- [Stored items]
<<<<

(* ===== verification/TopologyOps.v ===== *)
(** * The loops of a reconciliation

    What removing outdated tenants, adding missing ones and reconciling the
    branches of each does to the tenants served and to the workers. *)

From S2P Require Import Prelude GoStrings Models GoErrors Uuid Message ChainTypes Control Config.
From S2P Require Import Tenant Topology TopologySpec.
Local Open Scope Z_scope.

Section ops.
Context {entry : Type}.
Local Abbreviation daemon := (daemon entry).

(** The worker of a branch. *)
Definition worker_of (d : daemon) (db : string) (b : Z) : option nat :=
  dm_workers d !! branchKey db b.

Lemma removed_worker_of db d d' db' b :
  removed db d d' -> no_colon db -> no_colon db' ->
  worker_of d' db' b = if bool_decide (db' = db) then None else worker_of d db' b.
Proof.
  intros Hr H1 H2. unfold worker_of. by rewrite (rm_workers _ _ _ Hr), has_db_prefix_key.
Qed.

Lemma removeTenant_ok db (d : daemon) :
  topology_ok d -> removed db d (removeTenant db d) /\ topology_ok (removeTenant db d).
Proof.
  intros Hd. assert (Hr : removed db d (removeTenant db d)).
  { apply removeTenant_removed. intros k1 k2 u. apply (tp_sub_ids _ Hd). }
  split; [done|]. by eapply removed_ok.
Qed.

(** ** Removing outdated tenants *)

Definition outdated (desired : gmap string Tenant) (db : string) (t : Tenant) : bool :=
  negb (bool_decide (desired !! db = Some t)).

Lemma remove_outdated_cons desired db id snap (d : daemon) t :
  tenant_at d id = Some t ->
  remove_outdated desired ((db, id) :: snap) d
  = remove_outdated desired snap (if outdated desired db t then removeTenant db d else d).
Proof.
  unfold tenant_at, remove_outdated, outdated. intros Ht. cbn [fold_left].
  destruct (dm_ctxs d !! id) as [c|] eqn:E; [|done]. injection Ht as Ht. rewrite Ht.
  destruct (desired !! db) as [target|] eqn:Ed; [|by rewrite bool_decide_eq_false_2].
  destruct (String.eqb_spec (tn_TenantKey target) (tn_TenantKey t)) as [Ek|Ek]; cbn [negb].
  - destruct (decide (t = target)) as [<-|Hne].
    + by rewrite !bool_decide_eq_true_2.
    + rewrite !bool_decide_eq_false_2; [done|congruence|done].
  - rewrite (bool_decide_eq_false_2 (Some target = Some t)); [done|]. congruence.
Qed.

>>>>
<<<<

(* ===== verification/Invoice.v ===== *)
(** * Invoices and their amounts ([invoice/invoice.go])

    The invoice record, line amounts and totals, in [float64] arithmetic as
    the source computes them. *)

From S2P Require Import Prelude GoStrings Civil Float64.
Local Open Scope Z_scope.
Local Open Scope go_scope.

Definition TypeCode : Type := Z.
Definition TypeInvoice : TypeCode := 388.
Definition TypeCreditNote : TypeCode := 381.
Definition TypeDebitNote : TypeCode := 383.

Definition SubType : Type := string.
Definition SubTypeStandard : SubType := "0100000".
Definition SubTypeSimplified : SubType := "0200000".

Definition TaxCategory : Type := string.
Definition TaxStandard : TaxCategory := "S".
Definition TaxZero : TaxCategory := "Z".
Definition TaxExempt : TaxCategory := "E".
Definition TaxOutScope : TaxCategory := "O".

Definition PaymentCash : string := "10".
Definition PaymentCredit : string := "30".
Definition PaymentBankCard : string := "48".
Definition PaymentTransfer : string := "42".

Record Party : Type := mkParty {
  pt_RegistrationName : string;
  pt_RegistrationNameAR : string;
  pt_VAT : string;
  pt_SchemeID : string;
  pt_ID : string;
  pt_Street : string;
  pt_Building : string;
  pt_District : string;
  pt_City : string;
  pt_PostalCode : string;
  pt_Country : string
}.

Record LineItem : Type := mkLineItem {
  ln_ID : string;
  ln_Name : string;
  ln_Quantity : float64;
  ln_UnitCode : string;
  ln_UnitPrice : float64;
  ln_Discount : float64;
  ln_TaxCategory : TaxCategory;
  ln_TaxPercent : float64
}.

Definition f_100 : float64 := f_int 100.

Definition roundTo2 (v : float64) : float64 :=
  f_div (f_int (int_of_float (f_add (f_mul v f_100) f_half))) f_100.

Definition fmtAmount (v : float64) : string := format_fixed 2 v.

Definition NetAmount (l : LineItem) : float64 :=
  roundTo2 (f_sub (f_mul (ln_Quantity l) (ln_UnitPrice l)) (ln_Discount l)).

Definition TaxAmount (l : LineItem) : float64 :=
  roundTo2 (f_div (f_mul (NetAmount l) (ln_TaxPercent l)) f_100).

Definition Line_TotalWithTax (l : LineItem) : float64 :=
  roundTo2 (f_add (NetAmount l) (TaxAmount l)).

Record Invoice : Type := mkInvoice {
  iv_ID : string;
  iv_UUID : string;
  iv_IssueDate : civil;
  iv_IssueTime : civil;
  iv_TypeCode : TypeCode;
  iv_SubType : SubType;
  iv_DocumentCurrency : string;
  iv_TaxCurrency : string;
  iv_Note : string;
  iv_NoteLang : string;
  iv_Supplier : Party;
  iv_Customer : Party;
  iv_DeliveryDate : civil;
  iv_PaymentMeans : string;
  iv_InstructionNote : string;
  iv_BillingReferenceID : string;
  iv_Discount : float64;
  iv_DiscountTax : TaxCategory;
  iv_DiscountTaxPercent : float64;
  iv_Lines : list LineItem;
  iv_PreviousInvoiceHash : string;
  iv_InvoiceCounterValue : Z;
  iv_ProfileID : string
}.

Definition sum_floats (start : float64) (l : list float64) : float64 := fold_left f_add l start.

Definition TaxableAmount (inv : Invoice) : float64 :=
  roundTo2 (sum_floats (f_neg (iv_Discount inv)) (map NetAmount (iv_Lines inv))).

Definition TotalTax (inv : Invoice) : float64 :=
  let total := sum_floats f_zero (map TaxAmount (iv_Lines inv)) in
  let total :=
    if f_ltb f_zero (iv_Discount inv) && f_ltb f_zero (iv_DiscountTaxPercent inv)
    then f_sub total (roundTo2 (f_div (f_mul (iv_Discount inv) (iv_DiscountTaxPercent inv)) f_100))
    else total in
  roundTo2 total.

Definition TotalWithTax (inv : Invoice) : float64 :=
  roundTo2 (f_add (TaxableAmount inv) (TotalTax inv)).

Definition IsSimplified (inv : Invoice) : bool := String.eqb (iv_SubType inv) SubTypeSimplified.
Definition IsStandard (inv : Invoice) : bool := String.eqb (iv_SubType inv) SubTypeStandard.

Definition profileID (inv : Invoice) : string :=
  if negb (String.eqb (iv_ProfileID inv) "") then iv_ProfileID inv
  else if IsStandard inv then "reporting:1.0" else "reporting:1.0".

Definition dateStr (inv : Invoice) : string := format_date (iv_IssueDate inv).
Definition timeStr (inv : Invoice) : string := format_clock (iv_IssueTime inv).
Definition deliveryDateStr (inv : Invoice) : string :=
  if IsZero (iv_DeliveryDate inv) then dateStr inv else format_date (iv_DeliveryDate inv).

>>>>
<<<<

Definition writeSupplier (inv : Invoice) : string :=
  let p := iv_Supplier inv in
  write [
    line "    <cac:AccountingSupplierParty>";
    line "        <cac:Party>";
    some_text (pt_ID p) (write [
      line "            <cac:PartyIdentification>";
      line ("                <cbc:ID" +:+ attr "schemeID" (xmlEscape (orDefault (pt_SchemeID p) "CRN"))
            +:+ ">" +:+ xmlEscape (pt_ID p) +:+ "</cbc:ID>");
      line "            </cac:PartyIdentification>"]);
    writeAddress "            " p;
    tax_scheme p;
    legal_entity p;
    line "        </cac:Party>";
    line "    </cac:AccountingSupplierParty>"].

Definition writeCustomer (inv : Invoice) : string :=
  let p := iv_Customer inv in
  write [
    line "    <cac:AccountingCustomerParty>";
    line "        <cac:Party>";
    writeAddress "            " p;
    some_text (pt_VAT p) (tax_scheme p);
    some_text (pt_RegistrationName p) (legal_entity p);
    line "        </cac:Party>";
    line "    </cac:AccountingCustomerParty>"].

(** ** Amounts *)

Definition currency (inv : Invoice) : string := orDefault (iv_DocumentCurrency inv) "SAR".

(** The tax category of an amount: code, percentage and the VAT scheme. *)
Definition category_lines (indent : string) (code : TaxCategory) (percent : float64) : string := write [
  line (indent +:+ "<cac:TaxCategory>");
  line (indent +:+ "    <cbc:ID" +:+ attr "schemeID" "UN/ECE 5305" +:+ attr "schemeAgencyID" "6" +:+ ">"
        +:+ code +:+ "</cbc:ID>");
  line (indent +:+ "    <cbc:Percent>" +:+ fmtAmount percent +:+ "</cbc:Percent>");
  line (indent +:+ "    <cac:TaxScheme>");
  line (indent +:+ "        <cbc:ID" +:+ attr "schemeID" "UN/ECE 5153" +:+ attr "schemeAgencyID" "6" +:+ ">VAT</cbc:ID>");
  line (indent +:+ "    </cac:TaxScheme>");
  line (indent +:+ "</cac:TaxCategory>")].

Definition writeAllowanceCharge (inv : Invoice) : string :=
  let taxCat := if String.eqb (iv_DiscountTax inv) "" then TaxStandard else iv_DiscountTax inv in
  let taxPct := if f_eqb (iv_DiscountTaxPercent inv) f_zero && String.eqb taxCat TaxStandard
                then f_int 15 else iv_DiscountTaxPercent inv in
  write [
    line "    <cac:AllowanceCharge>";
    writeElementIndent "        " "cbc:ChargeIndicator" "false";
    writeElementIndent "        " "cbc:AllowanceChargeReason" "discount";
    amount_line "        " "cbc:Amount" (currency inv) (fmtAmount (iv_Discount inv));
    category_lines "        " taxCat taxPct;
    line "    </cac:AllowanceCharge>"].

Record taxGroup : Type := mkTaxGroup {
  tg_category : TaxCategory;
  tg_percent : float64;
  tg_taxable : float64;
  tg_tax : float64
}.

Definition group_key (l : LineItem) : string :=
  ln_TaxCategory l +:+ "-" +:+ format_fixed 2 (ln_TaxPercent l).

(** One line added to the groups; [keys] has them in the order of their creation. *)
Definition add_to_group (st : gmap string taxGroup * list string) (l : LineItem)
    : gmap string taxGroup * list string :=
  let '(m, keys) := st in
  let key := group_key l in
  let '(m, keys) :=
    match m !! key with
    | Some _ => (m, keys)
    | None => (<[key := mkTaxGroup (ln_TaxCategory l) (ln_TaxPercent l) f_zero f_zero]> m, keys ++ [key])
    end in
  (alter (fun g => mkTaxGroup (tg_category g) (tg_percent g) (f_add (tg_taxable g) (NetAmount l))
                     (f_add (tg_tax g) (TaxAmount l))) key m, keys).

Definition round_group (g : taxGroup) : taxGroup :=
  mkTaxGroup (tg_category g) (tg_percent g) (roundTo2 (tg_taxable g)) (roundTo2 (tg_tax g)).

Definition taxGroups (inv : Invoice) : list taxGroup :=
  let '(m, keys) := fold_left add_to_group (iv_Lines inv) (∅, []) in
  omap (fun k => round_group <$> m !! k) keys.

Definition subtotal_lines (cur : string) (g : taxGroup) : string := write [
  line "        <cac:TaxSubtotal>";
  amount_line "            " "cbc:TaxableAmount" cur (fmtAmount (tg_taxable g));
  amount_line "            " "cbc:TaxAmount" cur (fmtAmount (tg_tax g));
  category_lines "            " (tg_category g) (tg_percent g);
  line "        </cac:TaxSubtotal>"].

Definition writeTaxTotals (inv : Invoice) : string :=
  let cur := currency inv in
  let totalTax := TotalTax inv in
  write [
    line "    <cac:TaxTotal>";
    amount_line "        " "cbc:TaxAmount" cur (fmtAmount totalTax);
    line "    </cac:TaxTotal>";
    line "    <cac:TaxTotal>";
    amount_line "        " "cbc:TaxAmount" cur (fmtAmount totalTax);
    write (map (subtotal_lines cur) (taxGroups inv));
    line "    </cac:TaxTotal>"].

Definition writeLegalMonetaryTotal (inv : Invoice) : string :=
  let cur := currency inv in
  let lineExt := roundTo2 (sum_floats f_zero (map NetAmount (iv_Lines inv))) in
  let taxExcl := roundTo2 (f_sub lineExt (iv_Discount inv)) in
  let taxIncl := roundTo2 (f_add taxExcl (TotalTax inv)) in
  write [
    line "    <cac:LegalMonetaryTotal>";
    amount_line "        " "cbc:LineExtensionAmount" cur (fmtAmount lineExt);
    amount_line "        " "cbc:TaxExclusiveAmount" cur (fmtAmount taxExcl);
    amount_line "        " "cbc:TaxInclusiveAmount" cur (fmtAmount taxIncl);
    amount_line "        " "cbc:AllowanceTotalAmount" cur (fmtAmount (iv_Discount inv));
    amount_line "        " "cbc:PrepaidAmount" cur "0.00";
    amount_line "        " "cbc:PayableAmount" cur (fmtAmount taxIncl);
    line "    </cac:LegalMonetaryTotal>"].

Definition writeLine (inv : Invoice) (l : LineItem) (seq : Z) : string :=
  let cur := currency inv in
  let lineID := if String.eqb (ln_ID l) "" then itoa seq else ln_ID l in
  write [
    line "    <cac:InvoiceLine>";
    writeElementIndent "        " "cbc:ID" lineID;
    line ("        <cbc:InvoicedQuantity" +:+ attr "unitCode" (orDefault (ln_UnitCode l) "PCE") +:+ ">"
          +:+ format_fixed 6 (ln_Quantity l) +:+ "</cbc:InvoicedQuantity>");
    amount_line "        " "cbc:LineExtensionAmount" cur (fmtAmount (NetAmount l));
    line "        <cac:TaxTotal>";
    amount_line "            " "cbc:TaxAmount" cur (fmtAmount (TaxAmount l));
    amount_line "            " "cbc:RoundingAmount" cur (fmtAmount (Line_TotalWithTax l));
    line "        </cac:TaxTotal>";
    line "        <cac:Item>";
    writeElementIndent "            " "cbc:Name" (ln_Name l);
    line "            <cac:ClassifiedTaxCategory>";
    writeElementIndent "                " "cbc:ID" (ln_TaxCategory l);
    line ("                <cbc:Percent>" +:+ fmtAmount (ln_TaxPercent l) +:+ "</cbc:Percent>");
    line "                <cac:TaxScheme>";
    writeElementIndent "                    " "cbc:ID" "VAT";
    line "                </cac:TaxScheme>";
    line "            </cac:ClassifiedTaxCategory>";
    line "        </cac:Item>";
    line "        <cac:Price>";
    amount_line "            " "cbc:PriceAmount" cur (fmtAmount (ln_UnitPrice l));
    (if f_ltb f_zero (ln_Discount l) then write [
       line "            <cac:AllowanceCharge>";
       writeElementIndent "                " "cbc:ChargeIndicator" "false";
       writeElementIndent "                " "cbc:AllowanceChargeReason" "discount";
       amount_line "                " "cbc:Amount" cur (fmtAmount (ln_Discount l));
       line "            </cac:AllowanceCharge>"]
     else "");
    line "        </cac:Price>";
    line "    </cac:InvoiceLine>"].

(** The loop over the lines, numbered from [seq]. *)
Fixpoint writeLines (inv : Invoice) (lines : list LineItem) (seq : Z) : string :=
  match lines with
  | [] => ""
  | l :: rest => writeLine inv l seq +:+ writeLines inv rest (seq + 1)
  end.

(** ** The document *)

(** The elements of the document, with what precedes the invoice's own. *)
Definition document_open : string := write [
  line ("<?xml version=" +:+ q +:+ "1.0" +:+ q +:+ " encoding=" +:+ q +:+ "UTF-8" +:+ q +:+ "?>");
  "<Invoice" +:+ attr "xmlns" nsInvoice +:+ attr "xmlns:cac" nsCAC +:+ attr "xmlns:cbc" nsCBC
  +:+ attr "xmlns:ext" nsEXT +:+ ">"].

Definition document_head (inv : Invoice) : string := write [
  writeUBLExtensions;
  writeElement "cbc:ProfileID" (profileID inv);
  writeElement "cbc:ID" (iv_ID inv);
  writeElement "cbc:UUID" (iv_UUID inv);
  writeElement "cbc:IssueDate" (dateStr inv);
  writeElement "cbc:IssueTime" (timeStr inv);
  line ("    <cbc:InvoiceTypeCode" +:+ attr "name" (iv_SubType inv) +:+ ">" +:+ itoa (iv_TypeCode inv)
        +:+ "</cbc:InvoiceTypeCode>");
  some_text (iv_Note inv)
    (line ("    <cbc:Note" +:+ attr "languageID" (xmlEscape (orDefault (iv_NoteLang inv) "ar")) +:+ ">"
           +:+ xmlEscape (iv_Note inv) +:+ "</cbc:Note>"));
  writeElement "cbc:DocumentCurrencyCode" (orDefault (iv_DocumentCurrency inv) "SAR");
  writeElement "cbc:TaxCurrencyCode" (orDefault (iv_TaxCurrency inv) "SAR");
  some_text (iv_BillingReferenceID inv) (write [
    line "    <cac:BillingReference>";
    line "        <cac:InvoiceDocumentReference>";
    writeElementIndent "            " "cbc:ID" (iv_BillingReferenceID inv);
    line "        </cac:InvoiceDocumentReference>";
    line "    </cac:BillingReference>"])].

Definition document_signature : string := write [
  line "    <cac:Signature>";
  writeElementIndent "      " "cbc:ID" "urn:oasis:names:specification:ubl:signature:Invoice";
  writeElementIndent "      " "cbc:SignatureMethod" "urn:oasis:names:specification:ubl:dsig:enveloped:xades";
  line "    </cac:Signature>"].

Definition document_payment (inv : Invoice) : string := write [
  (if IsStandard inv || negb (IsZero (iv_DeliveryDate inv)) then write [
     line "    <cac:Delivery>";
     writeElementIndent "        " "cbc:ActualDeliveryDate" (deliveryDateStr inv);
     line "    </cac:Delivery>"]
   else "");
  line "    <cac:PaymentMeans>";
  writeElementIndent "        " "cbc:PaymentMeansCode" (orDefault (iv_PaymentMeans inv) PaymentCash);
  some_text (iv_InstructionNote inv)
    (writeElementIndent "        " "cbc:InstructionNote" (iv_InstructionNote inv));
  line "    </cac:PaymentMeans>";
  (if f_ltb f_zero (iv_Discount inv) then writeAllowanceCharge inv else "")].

>>>>

- [Problem description]
The lines to extract from the data above begin with the line containing "(* ===== verification/TopologyOps.v ===== *)" and end with the line containing "Section ops.". Extract them exactly, including both.

- [Result of this exercise]
(* ===== verification/TopologyOps.v ===== *)
(** * The loops of a reconciliation

    What removing outdated tenants, adding missing ones and reconciling the
    branches of each does to the tenants served and to the workers. *)

From S2P Require Import Prelude GoStrings Models GoErrors Uuid Message ChainTypes Control Config.
From S2P Require Import Tenant Topology TopologySpec.
Local Open Scope Z_scope.

Section ops.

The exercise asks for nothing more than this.